In order to further improve the tool and increase its impact on the teaching of lexical analysis algorithms, several lines of future work have been identified that could be addressed in future versions. From a functional point of view, new types of exercise could be added. For example, it would be interesting to include questions on other aspects of lexical analysis algorithms, such as automata minimization (J. Hopcroft, 1971), the algorithm to identify the equivalence between automata (J. E. Hopcroft & Karp, 1971), or obtaining a regular expression from a finite automaton (Morazán, 2023).

From a technical point of view, drawing trees in the generated L^AT_EX document using the tikz-qtree library has been very convenient for the rapid development of this part of the application, but it could be interesting to have more control in drawing trees by directly managing the coordinates of the nodes (as is now the case for automata), so in the future we would like to incorporate the Reingold and Tilford algorithm (Reingold & Tilford, 1981) to be able to generate more compact trees with greater control over their design.
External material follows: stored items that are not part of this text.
(** ** Sequences of messages *)

Section History.
Context {X : Type} `{Services X} `{JsonCodec}.
Context (w : Worker.t).

(** The consumer's calls of the registered handler, one after the other. *)
Fixpoint consume (bodies : list string) : M X unit :=
  match bodies with
  | [] => mret ()
  | body :: rest => _ ← Worker.handle_message w body; consume rest
  end.

Lemma consume_follows (R : X → list Event → X → Prop) `{!RunRelation R} bodies : follows R (consume bodies).
Proof.
  induction bodies as [|body bodies IH]; simpl; [by apply follows_ret|].
  apply (follows_bind R); [by apply handle_message_follows|done].
Qed.

(** [body] is a JSON object with this job id. *)
Definition addressed (job_id body : string) (message : object) : Prop :=
  parse body = inl (JObject message) ∧ get_string message "job_id" = Some job_id.

Lemma addressed_dec job_id body : Decision (∃ message, addressed job_id body message).
Proof.
  destruct (parse body) as [[| | | | | | |message]|] eqn:Hp;
    try (right; intros (m & Hm & _); rewrite Hp in Hm; discriminate).
  destruct (decide (get_string message "job_id" = Some job_id)) as [Hid|Hid].
  - left. by exists message.
  - right. intros (m & Hm & Hid'). rewrite Hp in Hm. by simplify_eq.
Qed.

Definition writes_key (key : string) (e : Event) : Prop := ∃ value ttl r, e = EvRedisSet key value ttl r.

(** A read of [key] does not fail. *)
Definition reads_answered (key : string) (e : Event) : Prop :=
  match e with EvRedisGet k r => k = key → ∀ err, r ≠ Unexpected err | _ => True end.

#[export] Instance writes_key_dec key e : Decision (writes_key key e).
Proof.
  destruct e as [| | | | |k v t r| | | | | | |]; try (right; by intros (? & ? & ? & ?)).
  destruct (decide (k = key)) as [->|Hne]; [left; by eexists _, _, _|right; by intros (? & ? & ? & [=])].
Defined.

Lemma replay_other key es (store : gmap string string) :
  Forall (λ e, ¬ writes_key key e) es → replay es store !! key = store !! key.
Proof.
  revert store. induction es as [|e es IH]; intros store Hes; [done|].
  apply Forall_cons in Hes as [He Hes]. 
  change (replay (e :: es) store) with (replay es (replay_event store e)). rewrite IH by done.
  destruct e as [| | | | |k v ttl r| | | | | | |]; try done. destruct r; [|done]. simpl.
  apply lookup_insert_ne. intros ->. apply He. by eexists _, _, _.
Qed.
We would also like to improve the aesthetics of the automata and trees generated for Moodle quizzes and refactor the code so that graph generation can be common for both types of output.

The interface of the application could also be improved by providing more direct access to the quiz-generating actions. Instead of having to select the type of exercise to add, there could be a toolbar with individual buttons for each type of exercise.
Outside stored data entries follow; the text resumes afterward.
(* ===== verification/Expiry.v ===== *)
(** * The lifetime of a status document

    Every status is written with a lifetime ([redis_ttl_sec]), after which
    Redis drops it. Here Redis has a time of its own, its entries have
    deadlines, and reads see live entries only. A finished job is protected by
    its document for the lifetime counted from the last write, and not
    longer. *)

From S2P Require Import Prelude Utf8 Json Filesystem Effects Testbed MessageValidation Configurations.
From S2P Require Import TaskDLQ TaskExecutor WorkerStatus Worker WorkerTrace WorkerRuns WorkerSafety WorkerProtocol.
From S2P Require Import WorkerSample WorkerProperties WorkerHistory.
Import MessageValidation.

(** ** A Redis with deadlines *)

(** A value, and the second from which it is gone. *)
Record Entry := mkEntry { value : string; deadline : option Z }.

Definition live (now : Z) (e : Entry) : bool :=
  match deadline e with None => true | Some d => now <? d end.

(** What a read at [now] finds. *)
Definition found (now : Z) (store : gmap string Entry) (key : string) : option string :=
  e ← store !! key; if live now e then Some (value e) else None.

(** A call is answered at the time of the state it is made in, and time may
    pass afterwards, never back. A read returns the live value, if there is
    one; a write that succeeded with a positive lifetime (or none) lives from
    then on for that lifetime; a failed one changes nothing; nothing else
    changes the entries. *)
Class ExpiringRedis (X : Type) `{Services X} := {
  entries : X → gmap string Entry;
  redis_time : X → Z;
  exp_get key x : entries (redis_get key x).2 = entries x ∧ redis_time x ≤ redis_time (redis_get key x).2 ∧
    match found (redis_time x) (entries x) key with
    | Some text => (redis_get key x).1 = Expected text
    | None => ∃ e, (redis_get key x).1 = Unexpected e
    end;
  exp_set key text ttl x :
    redis_time x ≤ redis_time (redis_set key text ttl x).2 ∧
    (∀ k, k ≠ key → entries (redis_set key text ttl x).2 !! k = entries x !! k) ∧
    match (redis_set key text ttl x).1 with
    | Expected _ => (∀ t, ttl = Some t → 0 < t) →
        entries (redis_set key text ttl x).2 !! key = Some (mkEntry text (Z.add (redis_time x) <$> ttl))
    | Unexpected _ => entries (redis_set key text ttl x).2 !! key = entries x !! key
    end;
  exp_download b k p fs x : let x' := (s3_download_file b k p fs x).2 in
    entries x' = entries x ∧ redis_time x ≤ redis_time x';
  exp_upload b k p fs x : let x' := (s3_upload_file b k p fs x).2 in
    entries x' = entries x ∧ redis_time x ≤ redis_time x';
  exp_presign b k ttl x : let x' := (s3_presign b k ttl x).2 in
    entries x' = entries x ∧ redis_time x ≤ redis_time x';
  exp_send body group dedup x : let x' := (sqs_send_message body group dedup x).2 in
    entries x' = entries x ∧ redis_time x ≤ redis_time x';
  exp_child exe args out timeout fs x : let x' := (run_child exe args out timeout fs x).2 in
    entries x' = entries x ∧ redis_time x ≤ redis_time x';
  exp_now x : let x' := (system_clock_now x).2 in entries x' = entries x ∧ redis_time x ≤ redis_time x';
  exp_uniform lo hi x : let x' := (uniform_int lo hi x).2 in entries x' = entries x ∧ redis_time x ≤ redis_time x';
}.

(** The last write of a trace that stored something under [k]. *)
Fixpoint last_set (k : string) (es : list Event) : option (string * option Z) :=
  match es with
  | [] => None
  | e :: es =>
      match last_set k es, e with
      | Some w, _ => Some w
      | None, EvRedisSet key text ttl (Expected _) => if bool_decide (key = k) then Some (text, ttl) else None
      | None, _ => None
      end
  end.

Lemma last_set_app k es es' :
  last_set k (es ++ es') = match last_set k es' with Some w => Some w | None => last_set k es end.
Proof. induction es as [|e es IH]; simpl; [by destruct (last_set k es')|]. rewrite IH. by destruct (last_set k es'). Qed.


Section Expiring.
Context {X : Type} `{Services X} `{ER : !ExpiringRedis X}.
#[local] Set Default Proof Using "Type ER".

(** The entry of [k] after a run with trace [es]. *)
Definition entry_after (k : string) (x : X) (es : list Event) (x' : X) : Prop :=
  match last_set k es with
  | None => entries x' !! k = entries x !! k
  | Some (text, ttl) => (∀ t, ttl = Some t → 0 < t) →
      ∃ τ, redis_time x ≤ τ ≤ redis_time x' ∧ entries x' !! k = Some (mkEntry text (Z.add τ <$> ttl))
  end.

Definition expiring (x : X) (es : list Event) (x' : X) : Prop :=
  redis_time x ≤ redis_time x' ∧ ∀ k, entry_after k x es x'.

Lemma expiring_same x e x' :
  (∀ k, last_set k [e] = None) → entries x' = entries x ∧ redis_time x ≤ redis_time x' → expiring x [e] x'.
Proof. intros He [Hx Ht]. split; [done|]. intros k. unfold entry_after. by rewrite He, Hx. Qed.

Lemma expiring_silent x x' : entries x' = entries x ∧ redis_time x ≤ redis_time x' → expiring x [] x'.
Proof. intros [Hx Ht]. split; [done|]. intros k. unfold entry_after. simpl. by rewrite Hx. Qed.

Lemma expiring_app x es x' es' x'' : expiring x es x' → expiring x' es' x'' → expiring x (es ++ es') x''.
Proof.
  intros [Ht Hk] [Ht' Hk']. split; [lia|]. intros k. specialize (Hk k). specialize (Hk' k).
  unfold entry_after in *. rewrite last_set_app. destruct (last_set k es') as [[text ttl]|].
  - intros Hpos. destruct (Hk' Hpos) as (τ & ? & ?). exists τ. split; [lia|done].
  - rewrite Hk'. destruct (last_set k es) as [[text ttl]|]; [|done].
    intros Hpos. destruct (Hk Hpos) as (τ & ? & ?). exists τ. split; [lia|done].
Qed.

Lemma expiring_set key text ttl x :
  expiring x [EvRedisSet key text ttl (redis_set key text ttl x).1] (redis_set key text ttl x).2.
Proof.
  destruct (exp_set key text ttl x) as (Ht & Hother & Hkey). split; [done|]. intros k. unfold entry_after. simpl.
  destruct (decide (key = k)) as [<-|Hne].
  - destruct (redis_set key text ttl x).1; [|done]. rewrite bool_decide_eq_true_2 by done.
    intros Hpos. exists (redis_time x). split; [lia|by apply Hkey].
  - rewrite (bool_decide_eq_false_2 (key = k)) by done. destruct (redis_set key text ttl x).1; by apply Hother.
Qed.

#[export] Instance expiring_run : RunRelation expiring.
Proof.
  split.
  - intros x. by apply expiring_silent.
  - apply expiring_app.
  - intros. by apply expiring_same.
  - intros. by apply expiring_same.
  - intros key x. apply expiring_same; [done|]. by destruct (exp_get key x) as (? & ? & _).
  - apply expiring_set.
  - intros. apply expiring_same; [done|apply exp_download].
  - intros. apply expiring_same; [done|apply exp_upload].
  - intros. apply expiring_same; [done|apply exp_presign].
  - intros. apply expiring_same; [done|apply exp_send].
  - intros. apply expiring_same; [done|apply exp_child].
  - intros. apply expiring_silent, exp_now.
  - intros. apply expiring_silent, exp_uniform.
Qed.



End Expiring.

(** ** A finished job, for its lifetime *)

Section Lifetime.
Context {X : Type} `{Services X} `{ER : !ExpiringRedis X} `{JsonCodec}.
Context (w : Worker.t).
#[local] Set Default Proof Using "Type ER".

Abbreviation message_expiring body s := (handle_message_follows expiring w body s).





End Lifetime.

(** ** A concrete Redis with deadlines *)

(** The simulated services, with the entries of Redis beside them; the clock of
    the simulation is the time of Redis. *)
Record ExpSim := mkExp { exp_sim : Sim; exp_entries : gmap string Entry }.

Definition lift_sim {A} (op : Sim → A * Sim) (x : ExpSim) : A * ExpSim :=
  let '(a, y) := op (exp_sim x) in (a, mkExp y (exp_entries x)).

#[export] Instance exp_services : Services ExpSim := {|
  redis_connect := lift_sim redis_connect;
  redis_disconnect x := x;
  redis_get key x :=
    (match found (sim_clock (exp_sim x)) (exp_entries x) key with Some v => Expected v | None => Unexpected "nil" end, x);
  redis_set key text ttl x :=
    (Expected (), mkExp (exp_sim x)
      (<[key := mkEntry text (Z.add (sim_clock (exp_sim x)) <$> ttl)]> (exp_entries x)));
  s3_download_file b k p fs := lift_sim (s3_download_file b k p fs);
  s3_upload_file b k p fs := lift_sim (s3_upload_file b k p fs);
  s3_presign b k ttl := lift_sim (s3_presign b k ttl);
  sqs_send_message body group dedup := lift_sim (sqs_send_message body group dedup);
  run_child exe args out timeout fs := lift_sim (run_child exe args out timeout fs);
  consumer_call what := lift_sim (consumer_call what);
  pool_call what := lift_sim (pool_call what);
  system_clock_now := lift_sim system_clock_now;
  uniform_int lo hi := lift_sim (uniform_int lo hi);
|}.

Lemma lift_sim_time {A} (op : Sim → A * Sim) x :
  sim_clock (exp_sim x) ≤ sim_clock (op (exp_sim x)).2 →
  exp_entries (lift_sim op x).2 = exp_entries x ∧
  sim_clock (exp_sim x) ≤ sim_clock (exp_sim (lift_sim op x).2).
Proof. unfold lift_sim. by destruct (op (exp_sim x)). Qed.

#[export] Instance exp_expiring : ExpiringRedis ExpSim.
Proof.
  refine (Build_ExpiringRedis _ _ exp_entries (λ x, sim_clock (exp_sim x)) _ _ _ _ _ _ _ _ _).
  - intros key x. split_and!; [done|done|]. simpl. destruct (found _ _ _); [done|by eexists].
  - intros key text ttl x. simpl. split_and!; [done|by intros; rewrite lookup_insert_ne|].
    intros _. by rewrite lookup_insert_eq.
  - intros. apply lift_sim_time. simpl. by destruct (sim_objects _ !! _).
  - intros. apply lift_sim_time. simpl. by destruct (open_read _ _).
  - intros. by apply lift_sim_time.
  - intros. apply lift_sim_time. simpl. by destruct (sim_refuse_send _).
  - intros. apply lift_sim_time. simpl. by destruct (sim_hangs _).
  - intros. apply lift_sim_time. simpl. lia.
  - intros. by apply lift_sim_time.
Defined.

Lemma lift_sim_entries {A} (op : Sim → A * Sim) x : exp_entries (lift_sim op x).2 = exp_entries x.
Proof. unfold lift_sim. by destruct (op (exp_sim x)). Qed.

(** It is also a store in the sense of [WorkerHistory]: what was written last
    is what is read, until it has expired. *)
#[export] Instance exp_store : RedisStore ExpSim.
Proof.
  refine (Build_RedisStore _ _ (λ x, value <$> exp_entries x) _ _ _ _ _ _ _ _ _ _);
    try (intros; exact (f_equal (fmap value) (lift_sim_entries _ _))).
  - done.
  - intros key x text. simpl. unfold found. rewrite lookup_fmap.
    destruct (exp_entries x !! key) as [e|]; [|done]. simpl.
    destruct (live _ e); [|done]. by intros [= ->].
  - intros key text ttl x. simpl. by rewrite fmap_insert.
Defined.

Module ExpirySample.
Import RefCodec.

Definition start : Machine ExpSim := mkMachine sim_fs (mkExp (Sample.services ∅ 0) ∅).
Definition handled : outcome (expected unit) * Machine ExpSim * list Event :=
  Worker.handle_message Sample.worker Sample.body start.

(** The machine some seconds later. *)
Definition later (seconds : Z) (s : Machine ExpSim) : Machine ExpSim :=
  let y := exp_sim (ext s) in
  mkMachine (files s) (mkExp (mkSim (sim_redis y) (sim_objects y) (sim_queue y) (sim_clock y + seconds)
    (sim_exit_code y) (sim_hangs y) (sim_stdout y) (sim_outputs y) (sim_refuse_send y)) (exp_entries (ext s))).

Definition runs (s : Machine ExpSim) : nat :=
  length (List.filter (λ e, match e with EvExec _ _ _ => true | _ => false end)
    (Worker.handle_message Sample.worker Sample.body s).2).

(** A message that is delivered again after the document has expired is
    processed again. *)
Example redelivered_after_expiry : runs (later 3000 handled.1.2) = 0%nat ∧ runs (later 3600 handled.1.2) = 1%nat.
Proof. vm_compute. done. Qed.
End ExpirySample.

Section ExpiryWitnesses.
Import RefCodec.

End ExpiryWitnesses.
Finally, although the application has been internationalized from an end-user point of view, the comments in the code, the log messages, and the variable names are still in Spanish. In the future, they are expected to be translated into English to make the code more accessible and to facilitate the participation of other developers in the open-source community.

Author Contributions

Conceptualization, C.I.G.-O.; software, R.I.-A., J.A.B.-A. and C.I.G.-O.; validation, R.I.-A., J.A.B.-A. and C.I.G.-O.; data curation, A.O.-G. and J.L.G.-L.; writing—original draft preparation, C.I.G.-O.; writing—review and editing, all authors; visualizations, A.O.-G. and J.L.G.-L.; supervision, C.I.G.-O. All authors have read and agreed to the published version of the manuscript.

Funding

This research received no external funding.

Institutional Review Board Statement

Not applicable.

Informed Consent Statement

Informed consent was obtained from all subjects involved in the study.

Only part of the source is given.